Dehydroevodiamine has been reported to have anticholinesterase activity and an anti-amnesic effect. This study examined the effects of dehydroevodiamine on scopolamine- and beta-amyloid peptide-(25--35)-induced amnesia in mice, using a step-through passive avoidance test. Similarly to the cholinesterase inhibitor, physostigmine (0.03--0.3 mg/kg, i.p.), dehydroevodiamine (0.75--12.0 mg/kg, i.p.) administered 30 min before the training trial, immediately after the training trial, and 30 min before the retention test significantly improved scopolamine- and beta-amyloid peptide-(25--35)-induced amnesia. In beta-amyloid peptide-(25--35)-induced amnesia, the rank order of anti-amnesic potency in these three administration schedules for dehydroevodiamine was different from that for physostigmine. Furthermore, dehydroevodiamine was more potent to improve beta-amyloid peptide-(25--35)-induced amnesia than scopolamine-induced amnesia when administered before the training trial. These results suggested that dehydroevodiamine may have an action other than that of an anticholinesterase and may be a novel and effective ligand for improvement of beta-amyloid type amnesia.
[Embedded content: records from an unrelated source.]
(* ===== verification/Server.v ===== *)
(** One client of the server: [SetTransaction] and the loop of [client_handler] of [src/src/rmdb.cpp].

    [round] is one turn of the loop, from a request that was read to the bytes that are written back.  Sockets and
    threads are not modelled: the requests of several clients are turns that follow one another, and a turn that
    would wait for a lock or a latch fails (see [Lock] and [SmState]).  An exception that is neither a
    [TransactionAbortException] nor an [RMDBError] leaves the loop, and so does one that the parser throws. *)

From S2P Require Import Prelude Bytes Errors Disk BufferPool PageStore Defs.
From S2P Require Import Text SmMeta RmFile Values IxDefs IxTree.
From S2P Require Import SmState Executor LogManager Lock Core Txn Dml.
From S2P Require Import Sm Analyze Planner Portal Printer Load Ql Parser.

(** what a client thread has: its session, the id of its transaction, and the parser with its mutex; the scanner keeps its
    start condition from one request to the next *)
Record Client := mkClient { cl_session : Session; cl_txn_id : Z; buffer_mutex : bool; yy_start : bool }.

(** the end of a turn: the loop is left, the process exits, or an answer is sent *)
Inductive Reply := ClientExit | ServerCrash | Answer (text : list Z).

Module Srv.
Section ops.
Context (std_sort : (RmRecord -> RmRecord -> bool) -> list RmRecord -> list RmRecord) (malloc : gmap Z (list Z) -> Z).
Context (junk : Z -> list Z) (buf0 : list Z) (page0 : Z) (idx0 : nat) (rid0 : Rid) (mode0 : bool) (ts0 : Z) (agg0 : AggType).
Context (fuel ifuel rfuel : nat).
Local Open Scope prog_scope.
Abbreviation bytes := (list Z).

Definition on_session {A} (m : Prog Session A) : Prog Client A :=
  zoom cl_session (fun s c => mkClient s (cl_txn_id c) (buffer_mutex c) (yy_start c)) m.
Definition on_scanner {A} (m : Prog bool A) : Prog Client A :=
  zoom yy_start (fun b c => mkClient (cl_session c) (cl_txn_id c) (buffer_mutex c) b) m.
Definition set_mutex (b : bool) : Prog Client unit := modify (fun c => mkClient (cl_session c) (cl_txn_id c) b (yy_start c)).
(** a mutex that is locked stays so: no other turn is under way *)
Definition lock_mutex : Prog Client unit := let* b := gets buffer_mutex in if b : bool then fail Deadlock else set_mutex true.

(** [SetTransaction]: the transaction of the client goes on, or a new one begins *)
Definition SetTransaction : Prog Client Z :=
  let* txn_id := gets cl_txn_id in
  let* o := on_session (Ql.on_tm (TxnM.get_transaction txn_id)) in
  let* finished := (match o with
                    | None => ret true
                    | Some p =>
                        let* st := on_session (Ql.on_tm (TxnM.core (on_locks (Lk.get_state p)))) in
                        ret (match st with COMMITTED | ABORTED => true | _ => false end)
                    end) in
  match finished, o with
  | false, Some p => ret p
  | _, _ =>
      let* p := on_session (Ql.on_tm (TxnM.begin mode0 ts0)) in
      let* id := on_session (Ql.on_tm (TxnM.core (on_locks (Lk.get_transaction_id p)))) in
      modify (fun c => mkClient (cl_session c) id (buffer_mutex c) (yy_start c));;
      on_session (Ql.on_tm (Ql.put_txn_mode p false));;
      ret p
  end.

(** the part of the [try] block after the analysis *)
Definition execute (parse : ast.TreeNode) (query : Query) (txn : Z) : Prog Session unit :=
  let* plan := Ql.on_sm (Pln.plan_query parse query) in
  let* portalStmt := Ql.on_sm (Prtl.start std_sort junk buf0 page0 idx0 rid0 fuel ifuel rfuel plan txn) in
  Ql.run malloc junk fuel ifuel rfuel portalStmt txn;;
  let* t := Ql.on_tm (TxnM.core (Ws.get_txn txn)) in
  if txn_mode_ t then ret tt else Ql.on_tm (TxnM.commit txn).

(** the text takes the place of the answer; a zero byte ends it *)
Definition answer (text : bytes) (len : Z) : Prog Session unit :=
  Ql.on_out (let* o := get in
             let* d := deref (memcpy (data_send_ o) 0 (text ++ [0]) (zlen text + 1)) in
             modify (fun o => mkOutput d len (ellipsis_ o))).

(** the two handlers *)
Definition handler (txn : Z) (e : error) : Prog Session unit :=
  match e with
  | TransactionAbortException _ _ =>
      let str := string_bytes "abort" ++ [10] in
      answer str (zlen str);;
      Ql.on_tm (TxnM.abort ifuel rfuel junk txn);;
      Ql.outfile str
  | _ =>
      match what e with
      | Some msg =>
          let str := string_bytes msg ++ [10] in
          answer str (zlen str);;
          Ql.outfile (string_bytes "failure" ++ [10])
      | None => throw e
      end
  end.

(** the [try] block: the mutex of the parser is given back after the analysis *)
Definition try_block (parse : ast.TreeNode) (txn : Z) : Prog Client unit :=
  let* query := on_session (Ql.on_sm (An.do_analyze agg0 parse)) in
  set_mutex false;;
  on_session (execute parse query txn).

(** a statement *)
Definition statement (parse : ast.TreeNode) (txn : Z) : Prog Client unit :=
  try_catch (try_block parse txn) (fun e => on_session (handler txn e)).

(** [strcmp] with what was read: the text up to its first zero byte *)
Definition c_text (b : bytes) : option bytes := if bool_decide (0 ∈ b) then Some (Val.c_str b) else None.

(** one turn; [request] is what [read] put at the front of the cleared buffer *)
Definition round (request : bytes) : Prog Client Reply :=
  let data_recv := request ++ zeros (BUFFER_LENGTH - zlen request) in
  let* text := deref (c_text data_recv) in
  if bool_decide (text = string_bytes "exit") then ret ClientExit
  else if bool_decide (text = string_bytes "crash") then ret ServerCrash
  else
    on_session (modify (fun s => mkSession (se_tm s) Prt.fresh (output_off s) (output_txt s)));;
    let* txn := SetTransaction in
    lock_mutex;;
    let* tree := on_scanner (yyparse (Text.str (bytes_string text))) in
    (match tree with
     | Some (Some parse) => statement parse txn
     | Some None => ret tt
     | None =>
         let str := string_bytes "Parser Error" ++ [10] in
         on_session (answer str (zlen str);; Ql.outfile (string_bytes "failure" ++ [10]))
     end);;
    set_mutex false;;  (* when [finish_analyze] is false; else it has been given back *)
    let* o := gets (fun c => se_out (cl_session c)) in
    let* sent := deref (mload (data_send_ o) 0 (offset_ o + 1)) in
    ret (Answer sent).
End ops.
End Srv.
To find a new compound with antiamnesic activity, we screened 29 natural products for their abilities to inhibit acetylcholinesterase and reverse scopolamine-induced amnesia. Among the plants tested Evodia rutaecarpa Bentham showed a strong inhibitory effect on acetylcholinesterase in vitro and an anti-amnesic effect in vivo. By sequential fractionation of E. rutaecarpa, the active component was finally identified as dehydroevodiamine hydrochloride (DHED). DHED inhibited acetylcholinesterase activity in a dose-dependent and non-competitive manner. The IC50 value of DHED is 37.8 microM. A single administration of DHED to rats (6.25 mg/kg) significantly reversed the scopolamine-induced memory impairment in a passive avoidance test. The antiamnesic effect of DHED was more potent than that of tacrine which is the only drug for Alzheimer's disease approved by FDA. This potent antiamnesic effect of DHED was thought to be due to the combined effects of acetylcholinesterase inhibition and the known cerebral blood flow enhancement. These results indicate that DHED has novel anti-cholinesterase and antiamnesic activities and might have therapeutic potential in various disorders including Alzheimer's disease.